Ein schwacher, böiger Wind fuhr hoch oben in die Laubkronen der Pappeln und ließ die glänzenden Blätter im mittäglichen Licht silbrig schimmern. Fleckiges Sonnenlicht tanzte im Schatten der hohen Bäume über den grasbewachsenen Hügel, während weit droben einige wenige bauschig weiße Wolken den strahlend blauen Himmel sprenkelten. Dann schlug die Brise um, wehte plötzlich aus ihrem Rücken und brachte ein wenig Erleichterung, und das nicht nur von der drückenden Hitze. Kahlan gestattete sich einen etwas tieferen Atemzug.

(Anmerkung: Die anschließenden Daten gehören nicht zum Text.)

(** One key of a response: [false] when the function returns. *)
Definition decrypt_one (request : PrivateKeyFetchingRequest) (uri_index : nat) (k : EncryptionKey) : Code Shared bool :=
  _ ← match listing_method with
      | kByMaxAge => id ← deref (key_id k); modifies (λ s, set_key_ids (set_insert id (key_id_set s)) s)
      | kByKeyId => mret tt
      end;
  kms ← deref (GetKmsDecryptRequest k);
  match kms with
  | HasResult r => _ ← fail_once r; mret false
  | HasValue (text, name) =>
      let e := key_vending_endpoint request in
      let decrypt := mkDecryptRequest text name (account_identity e) (service_region e) (gcp_wip_provider e) in
      r ← begin_call (λ s, set_decrypt_calls (decrypt_calls s ++ [(decrypt, k, uri_index)]) s);
      if negb (Successful r) then _ ← fail_once r; mret false else mret true
  end.

(** Where the result of a fetch goes: [false] when it is a duplicate. *)
Definition record_fetch (request : PrivateKeyFetchingRequest) (result : ExecutionResult) (uri_index : nat)
  : Code Shared bool :=
  match listing_method with
  | kByKeyId =>
      id ← deref (request_key_id request);
      insert_result ← atomically (λ s,
        match result_list s !! uri_index with
        | None => (s, SuccessExecutionResult)
        | Some rs =>
            match CM_Insert (fetch_result_key_id_map rs) id result with
            | (r, _, m) => (at_endpoint uri_index (λ rs, mkKeysResult m (fetch_result rs) (decrypt_result_key_id_map rs)) s, r)
            end
        end);
      if negb (Successful insert_result) then _ ← fail_once insert_result; mret false
      else _ ← modifies (λ s, set_key_ids (set_insert id (key_id_set s)) s); mret true
  | kByMaxAge =>
      _ ← modifies (at_endpoint uri_index (λ rs, mkKeysResult (fetch_result_key_id_map rs) result (decrypt_result_key_id_map rs)));
      mret true
  end.

Definition OnFetchPrivateKeyCallback (request : PrivateKeyFetchingRequest) (result : ExecutionResult)
    (response : option (list EncryptionKey)) (uri_index : nat) : Code Shared () :=
  failed ← reads got_failure;
  if failed : bool then mret tt
  else
    _ ← modifies (λ s, set_returned (fetching_call_returned_count s + 1) s);
    recorded ← record_fetch request result uri_index;
    if negb recorded then mret tt
    else if negb (Successful result) then OnDecryptCallback SuccessExecutionResult None None uri_index
    else
      encryption_keys ← deref response;
      match encryption_keys with
      | [] => OnDecryptCallback SuccessExecutionResult None None uri_index
      | _ =>
          _ ← modifies (λ s, set_total (total_key_split_count s + zlen encryption_keys) s);
          _ ← for_each encryption_keys (decrypt_one request uri_index);
          mret tt
      end.

(** *** [ListPrivateKeys] *)

(** The requests of the two loops, in order, with the index of their endpoint.  A request by id
    leaves the age at zero. *)
Definition fetch_requests : list (PrivateKeyFetchingRequest * nat) :=
  '(call_key_id, age) ←
    (match listing_method with
     | kByKeyId => (λ id, (Some id, 0)) <$> key_ids
     | kByMaxAge => [(None, int_of_int64 max_age)]
     end);
  imap (λ uri_index e, (mkFetchingRequest e call_key_id age, uri_index)) endpoint_list_.

Fixpoint fetch_all (requests : list (PrivateKeyFetchingRequest * nat)) : Code Shared ExecutionResult :=
  match requests with
  | [] => mret SuccessExecutionResult
  | (request, uri_index) :: requests =>
      r ← begin_call (λ s, set_fetch_calls (fetch_calls s ++ [(request, uri_index)]) s);
      if negb (Successful r) then _ ← fail_once r; mret r else fetch_all requests
  end.

Definition ListPrivateKeys : Code Shared ExecutionResult := fetch_all fetch_requests.

Definition initial_status (rs : list ExecutionResult) : Shared :=
  mkShared (replicate endpoint_count_ no_results) [] 0 0 0 false [] [] [] rs.

(** *** Replies *)

Inductive Reply :=
  | FetchReply (i : nat) (result : ExecutionResult) (response : option (list EncryptionKey))
  | DecryptReply (i : nat) (result : ExecutionResult) (response : option string).

Definition reply (s : Shared) (e : Reply) : option (Shared * Code Shared ()) :=
  match e with
  | FetchReply i result response =>
      '(request, uri_index) ← fetch_calls s !! i;
      Some (set_fetch_calls (delete i (fetch_calls s)) s, OnFetchPrivateKeyCallback request result response uri_index)
  | DecryptReply i result response =>
      '(request, k, uri_index) ← decrypt_calls s !! i;
      Some (set_decrypt_calls (delete i (decrypt_calls s)) s, OnDecryptCallback result response (Some k) uri_index)
  end.
End provider.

Mit dem Finger entfernte sie Schweiß und Schmutz unter dem Metallring, der um ihren Hals lag. Sie wünschte sich, ein Bad nehmen oder wenigstens kurz in einen Bach oder See eintauchen zu können. Die sommerliche Hitze und der staubige Ritt hatten sich verschworen, ihr langes Haar in ein juckendes, verfilztes Durcheinander zu verwandeln. Allerdings war ihr klar, dass die Schwestern sich kein bisschen darum scherten, ob sie sich unbehaglich fühlte, und sie alles andere als erfreut reagieren würden, wenn sie um eine Gelegenheit bäte, sich, wie sie es gelegentlich taten, ein wenig frisch zu machen. Die Schwestern scherten sich nicht im Geringsten um Kahlans Bedürfnisse, und schon gar nicht um ihr Wohlbefinden. Sie war ihre Sklavin, weiter nichts; da war es völlig egal, ob der Ring, den sie um ihren Hals trug, scheuerte und ihre Haut wund rieb.
Während sie wartete, wanderten ihre Gedanken zu der Statue, die sie geopfert hatte, der kleinen Statuette, die sie in Lord Richard Rahls Palast hatte zurücklassen müssen. Obwohl sie keinerlei Erinnerung an ihre eigene Vergangenheit besaß, hatte sie sich diese Figur einer Frau mit langem, fließendem Haar und Gewand Zug für Zug eingeprägt. Ihre Seele, ihre ganze Körperhaltung mit ihrem durchgedrückten Rücken, den zu Fäusten geballten Händen und dem in den Nacken geworfenen Kopf, wie zum Trotz gegen irgendwelche unsichtbare Kräfte, die sie zu unterjochen suchten, war von stiller Erhabenheit.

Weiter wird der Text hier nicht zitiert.